Blackburn were relegated, and Walker died before he could see Graeme Souness guide his beloved club back among the aristocracy. On Sunday, though, Walker will be looking down on Ewood Park wearing a broad grin.

Last week, Blackburn played pre-season friendlies against Wrexham and Port Vale. But, on Sunday, Barcelona come to town, and the deal is that they bring a full-strength team. "It's to announce our arrival back in the Premiership," says Souness, with satisfaction.

We are talking in the players' lounge at Brockhall, the club's training ground in the Ribble Valley. If there is a more beautifully appointed training ground anywhere in the country, I have yet to see it. Not that green fields and rolling hills are any insulation from the world's problems – the taxi driver informs me that Brockhall used to be synonymous with a nearby mental hospital. Still, Souness says that he greatly enjoys driving up the motorway to work every Monday morning – "unless we've been stuffed" – and indeed, at 48 and with major heart surgery behind him to lend some perspective to football, he looks the very picture of contentment.

Interestingly, he has not been overly active in the transfer market this summer. Corrado Grabbi, a striker from the Italian Serie B club Ternana, is the club's only major signing, at £6.5m. So is the manager happy with his squad? "No manager's ever happy with his squad," he says. "I want to be loyal to the players who got us here, but at the same time I still want to strengthen in certain areas. We need a left-sided defender, another central defender, and a quality midfield player. But our situation's changed since the heady days of Jack and Kenny. Back when we won the championship we could go out and buy the equivalent of Veron and Van Nistelrooy. Not now."

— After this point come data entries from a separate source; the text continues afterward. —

Lemma die_ok c w : rinv even w -> is_Some (r_objs w !! c) -> exists w', die c w = Ok w' /\ rinv even w'.
Proof.
  intros Hi [o Ho]. unfold die, obj. rewrite Ho. eexists. split; [done|].
  assert (rinv (ahead c 0 even) (set_objs (<[c := closeconn o]> (r_objs w)) w)) as H.
  { apply (rinv_obj even w c o); [done|done| |]; unfold closeconn; destruct (dead_ o); simpl; try lia; exact (ri_wpdu _ _ Hi c o Ho). }
  apply (rinv_move _ even _ _ H); try done; [|apply H|apply H]. intros x. unfold ahead, even. case_decide; lia.
Qed.

Lemma rpcs_got_pdu_ok j c reach succ w : rinv even w -> r_jobs w !! j = None -> c ∈ r_lst w ->
  exists w', rpcs_got_pdu j c reach succ reach w = Ok w' /\ rinv even w'.
Proof.
  intros Hi Hj Hc. destruct (incref_ok even c w Hi Hc) as (w1 & E1 & H1 & Hs1). unfold rpcs_got_pdu.
  destruct reach; [|by exists w]. cbn [negb]. rewrite E1. simpl.
  pose proof Hs1 as (El & Ec & Ej & Ek). destruct succ.
  - eexists. split; [done|]. apply (rinv_move _ even _ _ H1); try done.
    + intros x. rewrite held_add_job by (by rewrite Ej). unfold ahead, even. case_decide; lia.
    + intros x. rewrite held_add_job by (by rewrite Ej). case_decide; [subst; by rewrite El|]. rewrite Nat.add_0_r. apply H1.
    + simpl. rewrite Ec, Ej. intros j' c' k'. rewrite lookup_insert. case_decide; [done|]. apply Hi.
  - destruct (decref_ok _ c w1 H1) as (w2 & E2 & H2 & Hs2); [by rewrite El | |].
    { rewrite (same_holders_held _ _ _ Hs1). pose proof (held_lst c w Hc). unfold ahead, even. rewrite decide_True by done. lia. }
    exists w2. split; [done|]. apply (rinv_move _ even _ _ H2); try done; [|apply H2|apply H2].
    intros x. unfold ahead, even. case_decide; lia.
Qed.

(** The reference of a request is dropped and the request ends. *)
Lemma finish_ok d j c k w : rinv d w -> r_jobs w !! j = Some (c, k) -> (forall x, d x = if decide (x = c) then -1 else 0) ->
  rinv even (end_job j w).
Proof.
  intros Hi Hj Hd. apply (rinv_move d even w _ Hi); try done.
  - intros x. rewrite (held_end_job j c k w x Hj), Hd. unfold even. case_decide; lia.
  - intros x Hx. apply (ri_held _ _ Hi). rewrite (held_end_job j c k w x Hj). lia.
  - intros j' c' k'. simpl. rewrite lookup_delete. case_decide; [done|]. apply Hi.
Qed.

Lemma dispatch_bad_ok j c w : rinv even w -> r_jobs w !! j = Some (c, None) -> exists w', dispatch_bad j c w = Ok w' /\ rinv even w'.
Proof.
  intros Hi Hj. pose proof (job_lst _ _ _ _ _ Hi Hj) as Hc.
  destruct (decref_ok even c w Hi Hc) as (w1 & E1 & H1 & Hs1); [pose proof (held_job j c _ w Hc Hj); unfold even; lia|].
  unfold dispatch_bad. rewrite E1. eexists. split; [done|]. destruct Hs1 as (_ & _ & Ej & _).
  apply (finish_ok _ j c None _ H1); [by rewrite Ej|]. intros x. unfold ahead, even. lia.
Qed.

Lemma dispatch_old_ok j c w : rinv even w -> r_jobs w !! j = Some (c, None) -> exists w', dispatch_old j c w = Ok w' /\ rinv even w'.
Proof.
  intros Hi Hj. pose proof (job_lst _ _ _ _ _ Hi Hj) as Hc. pose proof (proj2 (ri_dom _ _ Hi c) Hc) as [o Ho].
  unfold dispatch_old, obj. rewrite Ho. eexists. split; [done|].
  assert (forall x, held x (add_leak c (end_job j w)) = held x w) as Hh.
  { intros x. rewrite (held_end_job j c None w x Hj). unfold held. simpl. rewrite filter_cons.
    repeat case_decide; simplify_eq; simpl; try done; lia. }
  apply (rinv_move even even w _ Hi); try done.
  - intros x. by rewrite Hh.
  - intros x. rewrite Hh. apply Hi.
  - intros j' c' k'. simpl. rewrite lookup_delete. case_decide; [done|]. apply Hi.
Qed.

All the same, Walker did not leave the club exactly on its uppers. And the smart money says that, of the promoted clubs, Blackburn and Fulham are unlikely to drop straight back into the Nationwide. What sort of season is Souness hoping for, realistically? "Realistically, I hope it's not a weekly struggle. I want to enjoy my job and the players to enjoy theirs. So it's survival we're aiming for, but with the caveat that we're not struggling all the time."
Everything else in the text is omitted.